Laure Hector, diététiciennenutritionniste en hépato-gastro-entérologie au CHU de Nancy-Brabois, est responsable de la séance collective « croyances alimentaires dans les Mici ». Elle reçoit aussi les patients individuellement : ils peuvent demander à la rencontrer par l’intermédiaire de l’infirmière d’éducation thérapeutique (ETP) ou après une prescription médicale si le médecin juge utile de faire un point sur leur alimentation.
« Le praticien peut craindre un risque de dénutrition ou de carence, explique la diététicienne. Quel que soit le contexte d’intervention, je suis là pour m’assurer que les personnes couvrent bien leurs besoins nutritionnels et gardent leur poids de forme. »
Quel régime ?
Les adaptations alimentaires nécessaires en cas de rectocolite hémorragique ou maladie de Crohn sont assez limitées. Mais les patients ont souvent de mauvaises habitudes et des idées reçues sur la nourriture. Beaucoup abusent notamment du régime sans résidu, pas toujours indiqué. Alors qu’auparavant, le recours à ce régime (qui a pour but de réduire le nombre de selles) était fréquent et se faisait sur des périodes plutôt longues, sa place dans les recommandations est désormais beaucoup plus réduite. « Nous le conseillons uniquement durant les poussées, pour certains patients qui souffrent de diarrhées et d’une inflammation sévère, et sur quelques jours seulement. Le temps que le transit se régule un peu, en parallèle du traitement de la poussée. Seul, le régime sans résidu a d’ailleurs assez peu d’efficacité. Dès que ça va mieux, on élargit assez rapidement le nombre d’aliments autorisés. Parce qu’on sait que si les patients se restreignent, si en plus ils ont un nombre important de selles, ils vont perdre du poids. Et c’est ensuite compliqué pour eux de retrouver leur poids de forme », continue la diététicienne.

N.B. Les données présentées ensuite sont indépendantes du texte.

(* ===== verification/_CoqProject ===== *)
-Q . S2P
Prelude.v
Libc.v
Ring.v
PackageQueue.v
Package.v
PackageSpec.v
PackagePairing.v
Frame.v
FrameSpec.v
Netpack.v
NetpackSpec.v
NetpackFilter.v
NetpackStreams.v
NetpackHandshake.v
NetpackClear.v
Skiplist.v
SkiplistCells.v
SkiplistInv.v
SkiplistOrder.v
SkiplistInsert.v
SkiplistDelete.v
SkiplistQueries.v
SkiplistProps.v
SkiplistScores.v
Strbuf.v
StrbufSpec.v
Double.v
DoubleSpec.v
Fpconv.v
FpconvSpec.v
Cjson.v
CjsonEncode.v
CjsonDecode.v
Json.v
CjsonEncodeSpec.v
CjsonEncodeProps.v
CjsonDecodeSafe.v
CjsonDecodeTypes.v
CjsonTokens.v
CjsonRoundtrip.v
ClientSocket.v
ClientStreams.v
ClientProps.v
ClientStdin.v
LuaHash.v
Loggers.v
WebClient.v
WebClientSpec.v
WebClientProps.v
Bigint.v
BigintSpec.v
BigintOps.v
BigintProps.v
Dtoa.v
FloatSpec.v
FloatOps.v
FloatRound.v
DtoaWords.v
DtoaEstimate.v
DtoaDigits.v
DtoaBig.v
DtoaScale.v
DtoaQuick.v
DtoaProps.v
Gfmt.v
GfmtSpec.v
GfmtProps.v
Gethex.v
Strtod.v
StrtodScan.v
StrtodShort.v
StrtodWords.v
StrtodRound.v
StrtodStart.v
StrtodLong.v
StrtodProps.v
Srp.v
SrpProps.v
Aes.v
AesProps.v
(* ===== verification/Prelude.v ===== *)
(** * skynetServer: a verification development for the C parts of the server

    The server is a set of C modules that the skynet framework loads: services,
    which get messages through a callback, and Lua libraries, which Lua services
    call. This development models thirteen of them, with the C semantics that matters
    for them: memory as lists of cells that may be unwritten, reads and writes
    checked against the bounds, integers at their width, Lua errors, system calls
    and framework calls as values.

    ** The parts and how they interact

    A TCP connection reaches the server in one of two ways. The gate hands the
    chunks it receives to the websocket netpack filter, which reassembles frames
    and returns the packets to Lua; a [package] service owns one connection,
    cuts its stream into length-prefixed packages and answers requests with
    them. The websocket client is the other end of a gate connection. Lua
    services encode and decode messages and records with the JSON module, rank
    players with the skip list, hash tables, and log through the log services; the
    login exchanges keys over SRP and encrypts with AES, and the HTTP client fetches
    pages.

    - service_package.c. [PackageQueue] is the growing ring buffer ([struct queue]
      with init, pop, push), [Package] the service: [message_handler] with its
      three branches, [new_message], [response], [service_exit],
      [package_release]. Framework calls are effects, in order. [PackageSpec]
      has the parser of the stream, [PackagePairing] the runs of the service.
    - lua-websocketnetpack.c. [Frame] has the pure functions on bytes (header
      reader, unmasking, blank-line search, [lpack]); [Netpack] the queue
      userdata, the hash chains of unfinished packets and [lfilter], [lpop],
      [lclear]. [FrameSpec] states RFC 6455 frames, [NetpackSpec]
      (with the queue in a module of its own) and [NetpackFilter] prove the filter for one chunk,
      [NetpackStreams] for any number of connections and chunks,
      [NetpackHandshake] the HTTP handshake and the limits, [NetpackClear] the
      memory that is freed.
    - skiplist/*.c. [Skiplist] models nodes in a heap with forward pointers,
      spans and backward pointers, and every operation; the random levels are
      an argument. [SkiplistCells] and [SkiplistInv] give the representation
      invariant, [SkiplistOrder] the order of the elements, [SkiplistInsert],
      [SkiplistDelete] and [SkiplistQueries] (ranks, searches and ranges, a module each) the
      operations against a sorted list, [SkiplistProps] and [SkiplistScores]
      the claims.
    - lua-cjson. [Strbuf] is strbuf.c and strbuf.h; [Double] are exact models of
      [printf("%.<P>g")] and [strtod]; [Fpconv] is fpconv.c; [Cjson] the
      configuration, [CjsonEncode] and [CjsonDecode] the two directions of
      lua_cjson.c. [Json] has the documents and their text. [StrbufSpec],
      [DoubleSpec], [FpconvSpec], [CjsonEncodeSpec], [CjsonTokens] hold the
      lemmas; the claims are in [CjsonEncodeProps] (text and
      safety, a module each), [CjsonDecodeSafe], [CjsonDecodeTypes] and [CjsonRoundtrip].
    - dtoa.c and g_fmt.c, the number code of lua-cjson's own. [Bigint] has the big
      integers (blocks of words from free lists, the cached powers of 5), [Dtoa] the
      conversion of a double to digits in the mode g_fmt.c asks for, [Gfmt] the text.
      [BigintSpec], [BigintOps] and [BigintProps] prove the operations against the
      integers; [FloatSpec] and [FloatOps] are the lemmas on doubles, as reals with one
      rounding per operation; [DtoaWords], [DtoaEstimate], [DtoaDigits], [DtoaBig],
      [DtoaScale] and [DtoaQuick] the steps of [dtoa] (the words
      of a double, the estimate of the exponent, the three ways to the digits), and
      [DtoaProps] the whole; [GfmtSpec] and [GfmtProps] compare the text with [printf].
      [Strtod] is the way back, [fpconv_strtod] with the scanner, the short way, the first
      approximation, its correction with big integers and the comparison of long numerals;
      [Gethex] has the hexadecimal numerals and the names. [FloatRound] shows that a real
      has one rounding, and that [strtod] of [Double] is it; [StrtodScan] what the scanner
      finds in a numeral, [StrtodShort] the numerals of few digits, [StrtodStart] that the
      first approximation is within 2^-46. [StrtodWords] has the tests on words of doubles
      and the quotient of big integers, [StrtodRound] one round of the correction: whatever
      the approximation, it ends with the rounded numeral or comes closer, and three rounds
      are enough. [StrtodLong] has what is different for a numeral of more than 40 digits:
      the cut to 18 digits, the correction that stops below the numeral, and the comparison
      of the digits with those of the number halfway. [StrtodProps] puts them together.
    - lua-clientwebsocket.c. [ClientSocket] has the socket functions over a script
      of system call results, [ClientStdin] the reader thread and its queue.
      [ClientStreams] has the lemmas (sockets, streams and the handshake, a module each),
      [ClientProps] the claims.
    - lua-webclient.c. [WebClient] has the requests, the response buffer, the form
      table and the Lua functions, with what curl answers as arguments;
      [WebClientSpec] the lemmas, [WebClientProps] the claims.
    - lua-srp.c is [Srp], over a class of OpenSSL operations; [SrpProps] states their
      documented laws and has the lemmas, the claims and an instance with a small
      group. lua-aes.c is [Aes], over a class of EVP operations, with the laws,
      the claim and an instance in [AesProps].
    - lua-hash.c is [LuaHash]; service_busilogger.c and service_syslog.c are
      [Loggers].

    [Prelude] (this file) has what they share: outcomes of C functions with the
    faults of undefined behaviour ([outcome], [returns], [sound]), machine
    integers, checked buffer accesses, a state monad with effects ([M], [wp]), a
    queue interface ([Fifo], discharged by [PackageQueue] and [Ring]), the hint
    database and the tactics. [Libc] has the C library functions the sources
    call, [Ring] circular buffers.

    ** What the theorems show

    - Streams: whatever the chunks and the interleaving of connections, exactly the
      messages of the stream come out, in order ([feed_reassembles],
      [websocket_streams], [handshake_reassembles], [frames_received]); what one
      end writes the other end reads ([stream_roundtrip], [pack_roundtrip],
      [client_to_gate], [connect_handshake]). The limits are in the statements: packets
      of a gate have at most 10240 bytes, what the client sends 4092, what it receives
      4096; beyond them, and for fragments, the code does not do this. A response has the bytes curl delivered
      ([response_content]), a form the options of its fields ([forms_fit]), and every
      finished request is reported ([finished_reported]).
    - Keys: the two ends of an SRP exchange agree ([session_keys_agree]), but a client
      that sends 0 needs no password ([zero_public_key]); decryption undoes encryption exactly when
      OpenSSL writes no more than the length of the ciphertext, which its documentation
      does not promise ([decrypt_encrypt], [decrypt_overrun]).
    - Services: requests are answered in order under any interleaving
      ([requests_paired]), on a close answered as far as there are packages and failed
      otherwise ([close_fails_waiting]); a log message goes to the file opened on its day,
      or to standard output once a file could not be opened ([busilogger_daily]).
    - Containers: the ring buffers, the standard input queue and the skip list
      refine lists ([ring_refines_list], [packet_ring_refines_list], [stdin_fifo],
      [skiplist_refines_sorted_list] and the rank and score queries), the string
      buffer appends ([strbuf_appends]), the hash code of a table does not depend
      on the order of its entries ([hash_order_independent]).
    - JSON: [encode_text], [decode_text] and [json_roundtrip] for the documents the
      two agree on; [encode_safe] and [decode_safe] for every Lua value and every
      byte string; the types of what is decoded, and that its tables are a tree
      ([decode_typed]); numbers in any locale ([fpconv_prints_point]).
    - Numbers: the big integers compute as the integers ([bigint_refines_Z],
      [quorem_divides]), the estimate of the decimal exponent is at most one off
      ([estimate_within_one]), the digits are the correctly rounded ones
      ([dtoa_correct]), and g_fmt.c writes what printf writes ([g_fmt_same_text]); a numeral of up to 40
      digits is read as the C library reads it, rounded once to nearest even
      ([strtod_correct]; [strtod_short] for few digits, without any big integer), a longer
      one too unless it is one digit short of a number halfway ([strtod_long]), and
      one of up to 15 digits is written again with the same value ([numeral_roundtrip]).
    - Memory: everything is freed exactly once ([release_frees_all],
      [clear_frees_all], [close_frees_unfinished], [free_releases_all]).
    - Limits: inputs that lead to undefined behaviour ([handshake_overflow],
      [huge_length_crashes], [linear_growth_overflows], [array_length_overflows],
      [recv_split_uninitialised], [recv_too_long], [lsend_too_long], [short_response],
      [short_key], [forms_overrun]), or to an error of the program ([forms_full]); and hexadecimal
      numerals that are read wrongly ([hex_too_large] and what follows it in [Gethex]); a
      decimal one that is taken for a tie ([short_of_tie]).

    ** Bounds and fuel

    Loops that are not structural take fuel, and the operation that calls them
    computes it from its arguments: a length, a size of a queue, a depth limit, the
    number of system call results. The theorems state that the result is [Done]
    (or the error they name), so the fuel is enough. A skip list has at most 32
    levels, as in the source; sizes stay below the range of an int where the
    theorems say so. Loops over system calls take one result per round; when the
    script of results is used up the call blocks.

    ** What is not modelled

    Registration of functions and metatables; [close], [usleep], [fcntl] and the
    logging of skynet itself; file descriptors beyond their number. The allocator
    does not fail, except for the response buffer of the HTTP client. Of Lua: the stack is left out (but for the key that the form loop may leave on it),
    values and tables are explicit, a conversion of a numeric string is an argument, and no metamethod
    other than [__pairs] runs. curl, OpenSSL and its random source are arguments or
    classes with laws; lua-uuid.c and luaclock.c are one library call each. Of dtoa.c the
    modes of [dtoa] that g_fmt.c does not use, [errno] and the payload of a NaN are left out. Nothing
    is proved of [fpconv_strtod] for results outside [2^-1018, 2^1022), the smallest
    numbers and those near an overflow. luafilesystem,
    LuaPbIntf and everything under src/3rd are third-party code; the game logic is Lua. *)
From Stdlib Require Export ZArith Lia.
From Stdlib Require Ascii.
From stdpp Require Export base list option gmap strings.
From stdpp Require Import decidable.
(* ===== verification/Libc.v ===== *)
(** * The parts of the C library the server calls, as executable functions

    Character classes, decimal and hexadecimal output of [printf], the integer
    and word conversions of [sscanf], and the byte-order functions of
    [arpa/inet.h] on a little-endian machine. Characters are byte values; the
    locale is the C locale. *)
From S2P Require Import Prelude.

(** ** Character classes *)
Definition isspace (c : Z) : bool := (c =? 32) || ((9 <=? c) && (c <=? 13)).
Definition isdigit (c : Z) : bool := (48 <=? c) && (c <=? 57).

(** ** Decimal and hexadecimal output *)
Definition hexdigit (d : Z) : Z := if d <? 10 then 48 + d else 87 + d.

Fixpoint digits (fuel : nat) (base n : Z) (acc : list Z) : list Z :=
  match fuel with
  | O => acc
  | S f =>
      let acc' := hexdigit (n mod base) :: acc in
      if n / base =? 0 then acc' else digits f base (n / base) acc'
  end.

(** One step of fuel per bit is more than one per digit. *)
Definition digits_fuel (n : Z) : nat := S (Z.to_nat (Z.log2 n)).
Definition fmt_u (n : Z) : list Z := digits (digits_fuel n) 10 n [].
Definition fmt_d (n : Z) : list Z := if n <? 0 then 45 :: fmt_u (- n) else fmt_u n.
Definition pad_left (w : nat) (c : Z) (s : list Z) : list Z :=
  replicate (w - length s)%nat c ++ s.
Definition fmt_08x (n : Z) : list Z := pad_left 8 48 (digits (digits_fuel n) 16 n []).

(** ** Conversions of [sscanf] *)
Fixpoint skip_space (s : list Z) : list Z :=
  match s with
  | c :: s' => if isspace c then skip_space s' else s
  | [] => []
  end.

Fixpoint span {A} (p : A → bool) (s : list A) : list A * list A :=
  match s with
  | c :: s' => if p c then let '(a, b) := span p s' in (c :: a, b) else ([], s)
  | [] => ([], [])
  end.

Definition dec_value (ds : list Z) : Z := foldl (fun v c => v * 10 + (c - 48)) 0 ds.

(** [%d] and [%u]: blanks, a sign, digits. The value is the mathematical one;
    the caller stores it at the width of its variable. *)
Definition scan_int (s : list Z) : option (Z * list Z) :=
  let s := skip_space s in
  let '(neg, s) := match s with
    | 45 :: s' => (true, s')
    | 43 :: s' => (false, s')
    | _ => (false, s)
    end in
  match span isdigit s with
  | ([], _) => None
  | (ds, rest) => Some ((if neg then - dec_value ds else dec_value ds), rest)
  end.

(** [%s]: blanks, then the longest run of non-blanks, at least one. *)
Definition scan_word (s : list Z) : option (list Z * list Z) :=
  match span (fun c => negb (isspace c)) (skip_space s) with
  | ([], _) => None
  | (w, rest) => Some (w, rest)
  end.

(** ** Byte order *)
Definition be16 (b0 b1 : Z) : Z := b0 * 256 + b1.

(** The value of a big-endian byte string. *)
Definition be_value (l : list Z) : Z := foldl (fun v b => v * 256 + b) 0 l.

(** The value of the same bytes read by a little-endian machine. *)
Definition le_value (l : list Z) : Z := foldr (fun b v => b + 256 * v) 0 l.

(** [ntohs] and [ntohl] swap the bytes. *)
Definition ntohs (x : Z) : Z :=
  Z.lor (Z.shiftl (Z.land x 255) 8) (Z.land (Z.shiftr x 8) 255).
Definition ntohl (x : Z) : Z :=
  Z.lor (Z.shiftl (Z.land x 255) 24)
    (Z.lor (Z.shiftl (Z.land (Z.shiftr x 8) 255) 16)
      (Z.lor (Z.shiftl (Z.land (Z.shiftr x 16) 255) 8) (Z.land (Z.shiftr x 24) 255))).

(** [memcmp(a, b, n)] on the first [n] bytes of both: the difference of the first
    bytes that differ. *)
Fixpoint memcmp (n : nat) (a b : list Z) : Z :=
  match n, a, b with
  | S n', x :: a', y :: b' => if x =? y then memcmp n' a' b' else x - y
  | _, _, _ => 0
  end.

(** The C string at the beginning of a buffer. *)
Fixpoint cstr (s : list Z) : list Z :=
  match s with
  | c :: s' => if c =? 0 then [] else c :: cstr s'
  | [] => []
  end.

(** ** Lemmas *)
Lemma digits_value_aux fuel n acc :
  0 ≤ n < 2 ^ Z.of_nat fuel →
  (0 < fuel)%nat →
  ∃ ds, digits fuel 10 n acc = ds ++ acc ∧ ds ≠ [] ∧
    Forall (fun c => 48 ≤ c ≤ 57) ds ∧ dec_value ds = n.
Proof.
  revert n acc. induction fuel as [|f IH]; intros n acc Hn Hf; [lia|].
  cbn [digits]. pose proof (Z.div_mod n 10 ltac:(lia)) as Hdm.
  pose proof (Z.mod_pos_bound n 10 ltac:(lia)) as Hm.
  assert (hexdigit (n mod 10) = 48 + n mod 10) as Hh.
  { unfold hexdigit. zb. }
  destruct (Z.eqb_spec (n / 10) 0) as [Hz|Hz].
  - exists [48 + n mod 10]. rewrite Hh. split; [done|]. split; [done|]. split.
    + repeat constructor; lia.
    + unfold dec_value. simpl. lia.
  - rewrite Nat2Z.inj_succ, Z.pow_succ_r in Hn by lia.
    assert (0 < f)%nat as Hf'.
    { destruct f; [|lia]. simpl in Hn. lia. }
    destruct (IH (n / 10) (hexdigit (n mod 10) :: acc)) as (ds & Heq & Hne & Hds & Hv);
      [lia|done|].
    exists (ds ++ [48 + n mod 10]). rewrite Heq, Hh, <- app_assoc. split; [done|].
    split; [by destruct ds|]. split.
    + apply Forall_app. split; [done|]. repeat constructor; lia.
    + unfold dec_value in *. rewrite foldl_app, Hv. simpl. lia.
Qed.

(** [%u] prints the decimal digits of the value, at least one. *)
Lemma fmt_u_value n : 0 ≤ n →
  fmt_u n ≠ [] ∧ Forall (fun c => 48 ≤ c ≤ 57) (fmt_u n) ∧ dec_value (fmt_u n) = n.
Proof.
  intros Hn. unfold fmt_u, digits_fuel.
  destruct (digits_value_aux (S (Z.to_nat (Z.log2 n))) n []) as (ds & Heq & ? & ? & ?).
  - split; [done|]. rewrite Nat2Z.inj_succ, Z2Nat.id by apply Z.log2_nonneg.
    destruct (decide (n = 0)) as [->|]; [done|]. apply Z.log2_spec. lia.
  - lia.
  - rewrite Heq, app_nil_r. done.
Qed.

Lemma isdigit_true c : isdigit c = true ↔ 48 ≤ c ≤ 57.
Proof. unfold isdigit. rewrite andb_true_iff, !Z.leb_le. lia. Qed.

Lemma span_all {A} (p : A → bool) (s t : list A) :
  Forall (fun c => p c = true) s →
  match t with c :: _ => p c = false | [] => True end →
  span p (s ++ t) = (s, t).
Proof.
  intros Hs Ht. induction Hs as [|c s Hc Hs IH]; simpl.
  - destruct t; simpl; [done|]. by rewrite Ht.
  - by rewrite Hc, IH.
Qed.

(** ** Big-endian numbers *)
Lemma be_value_range l : bytes_ok l → 0 ≤ be_value l < 256 ^ len l.
Proof.
  unfold be_value. induction l as [|b l IH] using rev_ind; intros Hl; [done|].
  apply Forall_app in Hl as [Hl Hb]. rewrite Forall_singleton in Hb. unfold byte_ok in Hb.
  specialize (IH Hl). rewrite foldl_app, length_app, Nat2Z.inj_add, Z.pow_add_r by lia.
  simpl. change (256 ^ Z.of_nat 1) with 256. lia.
Qed.

Lemma be_value_app l1 l2 : be_value (l1 ++ l2) = be_value l1 * 256 ^ len l2 + be_value l2.
Proof.
  induction l2 as [|b l IH] using rev_ind.
  - rewrite app_nil_r. change (256 ^ len []) with 1. change (be_value []) with 0. lia.
  - rewrite app_assoc, length_app, Nat2Z.inj_add, Z.pow_add_r by lia.
    unfold be_value in *. rewrite (foldl_app _ (l1 ++ l)), (foldl_app _ l [b]), IH.
    simpl. change (256 ^ Z.of_nat 1) with 256. lia.
Qed.

(** The big-endian bytes of a number. *)
Fixpoint be_bytes (k : nat) (n : Z) : list Z :=
  match k with
  | O => []
  | S k' => be_bytes k' (n / 256) ++ [n mod 256]
  end.

Lemma length_be_bytes k n : length (be_bytes k n) = k.
Proof. revert n. induction k; intros n; simpl; [done|]. rewrite length_app, IHk. simpl. lia. Qed.

Lemma be_bytes_ok k n : bytes_ok (be_bytes k n).
Proof.
  revert n. induction k as [|k IH]; intros n; [constructor|].
  apply Forall_app. split; [apply IH|]. apply Forall_singleton. unfold byte_ok. dlia.
Qed.

Lemma be_value_bytes k n : 0 ≤ n < 256 ^ Z.of_nat k → be_value (be_bytes k n) = n.
Proof.
  revert n. induction k as [|k IH]; intros n Hn.
  { change (256 ^ Z.of_nat 0) with 1 in Hn. change (be_value (be_bytes 0 n)) with 0. lia. }
  rewrite Nat2Z.inj_succ, Z.pow_succ_r in Hn by lia.
  cbn [be_bytes]. rewrite be_value_app, IH by dlia. simpl.
  change (256 ^ Z.of_nat 1) with 256. unfold be_value. simpl. dlia.
Qed.
Lemma stream_roundtrip_witness :
  returns (feed demo_package [[0; 1]; [7; 0]; [2; 8; 9]]) (fun P' =>
    partial P' = [] ∧ qlist (response P') = [] ++ (full <$> [[7]; [8; 9]])).
Proof.
  apply (stream_roundtrip demo_package demo_package [[7]; [8; 9]] [[0; 1; 7]; [0; 2; 8; 9]]
    [[0; 1]; [7; 0]; [2; 8; 9]]).
  - repeat constructor; try discriminate.
  - repeat constructor.
  - reflexivity.
  - apply demo_ok.
  - reflexivity.
  - reflexivity.
  - vm_compute. discriminate.
Defined.

(** C2: the k-th request is answered with the k-th package of the stream, in
    whatever order requests, chunks of data, timers and other messages arrive;
    what is not matched yet waits in the two queues, and no assert fails. *)
Theorem requests_paired P es D r :
  fresh P → bytes_ok (stream_of es) → framed (stream_of es) D r →
  len (requests_of es) < fifo_capacity (E:=Empty_set) (Q:=queue request_t) →
  len D < fifo_capacity (E:=Empty_set) (Q:=queue response_t) →
  len es ≤ INT_MAX →
  wp (run es) P (fun _ P' w =>
    replies w = zip_with reply (requests_of es) D ∧
    qlist (request P') = drop (length D) (requests_of es) ∧
    qlist (response P') = full <$> drop (length (requests_of es)) D).
Proof.
  intros Hfresh Hb Hf HR HD Hes. pose proof Hfresh as (_ & _ & Hrecv & _).
  eapply wp_mono.
  - eapply (run_spec P [] [] [] es D r); try done.
    + by apply fresh_inv.
    + constructor.
    + lia.
  - intros [] P' w ([? ? ? ? ? ?] & Hw). done.
Qed.

Definition demo_events : list event :=
  [EvRequest 5 1 []; EvData 3 [0; 1; 7; 0]; EvRequest 6 2 []; EvData 3 [1; 8; 0; 0]].

Lemma requests_paired_witness :
  wp (run demo_events) demo_package (fun _ P' w =>
    replies w = [reply (Request 5 1) [7]; reply (Request 6 2) [8]] ∧
    qlist (request P') = [] ∧
    qlist (response P') = [full []]).
Proof.
  apply (requests_paired demo_package demo_events [[7]; [8]; []] []).
  - split; [apply demo_ok|]. repeat split; reflexivity.
  - vm_compute. repeat constructor; discriminate.
  - split; reflexivity.
  - reflexivity.
  - reflexivity.
  - vm_compute. discriminate.
Defined.

(** What a request that cannot be answered any more gets. *)
Definition fail_reply (q : request_t) : effect := Send (source q) PTYPE_ERROR false (session q) [].

(** C21: when the connection is closed or fails, whatever the service has done before:
    the manager is told FAIL if the connection was never up; the waiting requests
    are answered with the packages that are there, in order, and those left over
    fail, in order; then the manager is told CLOSED and the service exits. No request
    stays behind, and exactly the packages nobody asked for stay for the release. *)
Theorem close_fails_waiting P R D t sess src ud_ buf :
  package_ok P → t = SOCKET_CLOSE ∨ t = SOCKET_ERROR →
  qlist (request P) = R → qlist (response P) = full <$> D →
  wp (message_handler PTYPE_SOCKET sess src (Socket (SockMsg t (fd P) ud_ buf))) P
    (fun _ P' w =>
      w = (if init P =? 0 then [Send (manager P) PTYPE_TEXT false 0 (Some <$> lit "FAIL")] else []) ++
          zip_with reply R D ++ (fail_reply <$> drop (length D) R) ++
          [Send (manager P) PTYPE_TEXT false 0 (Some <$> lit "CLOSED"); Command (lit "EXIT") []] ∧
      closed P' = 1 ∧ init P' ≠ 0 ∧
      qlist (request P') = [] ∧ qlist (response P') = full <$> drop (length R) D).
Proof.
  intros Hok Ht HR HD. pose proof Hok as [Hq Hr _ _ _].
  replace (message_handler _ _ _ _) with (socket_message (SockMsg SOCKET_CLOSE (fd P) ud_ buf))
    by (by destruct Ht as [-> | ->]).
  cbn [socket_message stype sid]. apply wp_bind.
  apply (wp_mono _ _ (fun _ P1 w => w = (if init P =? 0 then [Send (manager P) PTYPE_TEXT false 0 (Some <$> lit "FAIL")] else []) ∧
    ∃ i, i ≠ 0 ∧ P1 = set_init i P)).
  { unfold fail_connect. do 2 step. cbn [sid]. rewrite Z.eqb_refl.
    destruct (Z.eqb_spec (init P) 0); simpl; repeat step; (split; [done|]).
    - by exists 1.
    - exists (init P). by destruct P. }
  intros [] P0 w0 (-> & i & Hi & ->). do 2 step. rewrite Z.eqb_refl. cbn [negb].
  apply wp_bind. eapply wp_mono; [by apply (respond_spec _ R D)|].
  intros [] P1 w (-> & rq & rs & -> & Hq1 & Hr1 & HR1 & HD1).
  unfold service_exit. apply wp_bind, wp_modify, wp_bind, wp_get, wp_bind.
  eapply wp_mono.
  { apply (exit_loop_spec _ _ (drop (length D) R)); [done..|].
    rewrite (fifo_size_spec (E:=Empty_set)) by done. simpl. rewrite HR1. lia. }
  intros [] P2 w (-> & rq' & -> & Hq2 & HR2). do 3 step. done.
Qed.

(** Three requests wait, one package is there, and the connection was never up. *)
Definition waiting_package : package :=
  set_queues (Queue 4 8 2 1 [Some (Request 7 3); None; Some (Request 5 1); Some (Request 6 2)])
    (Queue 4 16 0 1 [Some (full [104; 105]); None; None; None]) demo_package.

(** A concrete ring of four slots. *)
Ltac ring4_ok :=
  let i := fresh "i" in let Hi := fresh "Hi" in
  split; [split; try done|done|by exists 2%nat; split; [lia|]];
  intros i Hi; unfold ring_size in Hi; simpl in Hi;
  assert (i = 0 ∨ i = 1 ∨ i = 2 ∨ 3 ≤ i)%nat as [-> | [-> | [-> | ?]]] by lia;
  first [lia | by eexists].

Lemma waiting_ok : package_ok waiting_package.
Proof.
  destruct demo_ok. split; try done.
  - ring4_ok.
  - ring4_ok.
Qed.

Lemma close_fails_waiting_witness :
  wp (message_handler PTYPE_SOCKET 0 0 (Socket (SockMsg SOCKET_ERROR 3 0 []))) waiting_package
    (fun _ P' w =>
      w = [Send 9 PTYPE_TEXT false 0 (Some <$> lit "FAIL")] ++ [reply (Request 5 1) [104; 105]] ++
          [fail_reply (Request 6 2); fail_reply (Request 7 3)] ++
          [Send 9 PTYPE_TEXT false 0 (Some <$> lit "CLOSED"); Command (lit "EXIT") []] ∧
      closed P' = 1 ∧ init P' ≠ 0 ∧ qlist (request P') = [] ∧ qlist (response P') = []).
Proof.
  apply (close_fails_waiting waiting_package [Request 5 1; Request 6 2; Request 7 3] [[104; 105]]).
  - apply waiting_ok.
  - by right.
  - reflexivity.
  - reflexivity.
Defined.

(** C22: releasing the service frees every block it owns exactly once: the queued
    packages in order, then the package under way, if there is one. *)
Theorem release_frees_all P L :
  package_ok P → qlist (response P) = L →
  wp package_release P (fun _ _ w =>
    w = ((fun r => Free (rmsg r)) <$> L) ++
        (if 0 <=? uncomplete_sz P then [Free (rmsg (uncomplete P))] else []) ++
        [QueueExit; QueueExit; FreePackage]).
Proof.
  intros Hok HL. pose proof Hok as [_ Hr _ _ _].
  unfold package_release. apply wp_bind, wp_get, wp_bind. eapply wp_mono.
  { apply (release_loop_spec _ _ L); [done..|].
    rewrite (fifo_size_spec (E:=Empty_set)) by done. rewrite HL. lia. }
  intros [] P1 w (-> & rs & -> & _). simpl. do 3 step.
  destruct (0 <=? uncomplete_sz P).
  - do 6 step. done.
  - do 6 step. done.
Qed.

(** Two packages are queued, over the end of the ring, and the first byte of the
    payload of a third one, and its header, have come. *)
Definition busy_package : package :=
  set_response (Queue 4 16 3 1 [Some (full [7]); None; None; Some (full [5; 6])])
    (set_uncomplete 1 (Response 2 [Some 9; None]) (set_header 0 (0, 2) demo_package)).

Lemma busy_ok : package_ok busy_package.
Proof.
  destruct demo_ok as [Hreq _ _ _ _]. split.
  - done.
  - ring4_ok.
  - by left.
  - by split.
  - right. repeat split; try done. exists [9]. split; [done|]. by repeat constructor.
Qed.

Lemma release_frees_all_witness :
  wp package_release busy_package (fun _ _ w =>
    w = [Free [Some 5; Some 6]; Free [Some 7]] ++ [Free [Some 9; None]] ++ [QueueExit; QueueExit; FreePackage]).
Proof. apply (release_frees_all busy_package [full [5; 6]; full [7]]); [apply busy_ok|reflexivity]. Defined.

Les malades peuvent aussi tenir d’autres régimes d’éviction (sans gluten, sans lactose) sans raison valable, persuadés qu’ils s’en trouvent améliorés. « Durant les ateliers collectifs ou individuels, nous les écoutons parler de leurs tentatives d’adaptation alimentaire. Mais nous sommes là pour les aider à faire la part des choses, les conseiller pour qu’ils tendent autant que possible, doucement, vers une alimentation normale, conclut Laure Hector. Et nous restons attentifs au risque de dénutrition, en trouvant pour eux des équivalents s’ils éliminent des aliments de leur assiette, et en donnant des conseils pour enrichir l’alimentation si nécessaire.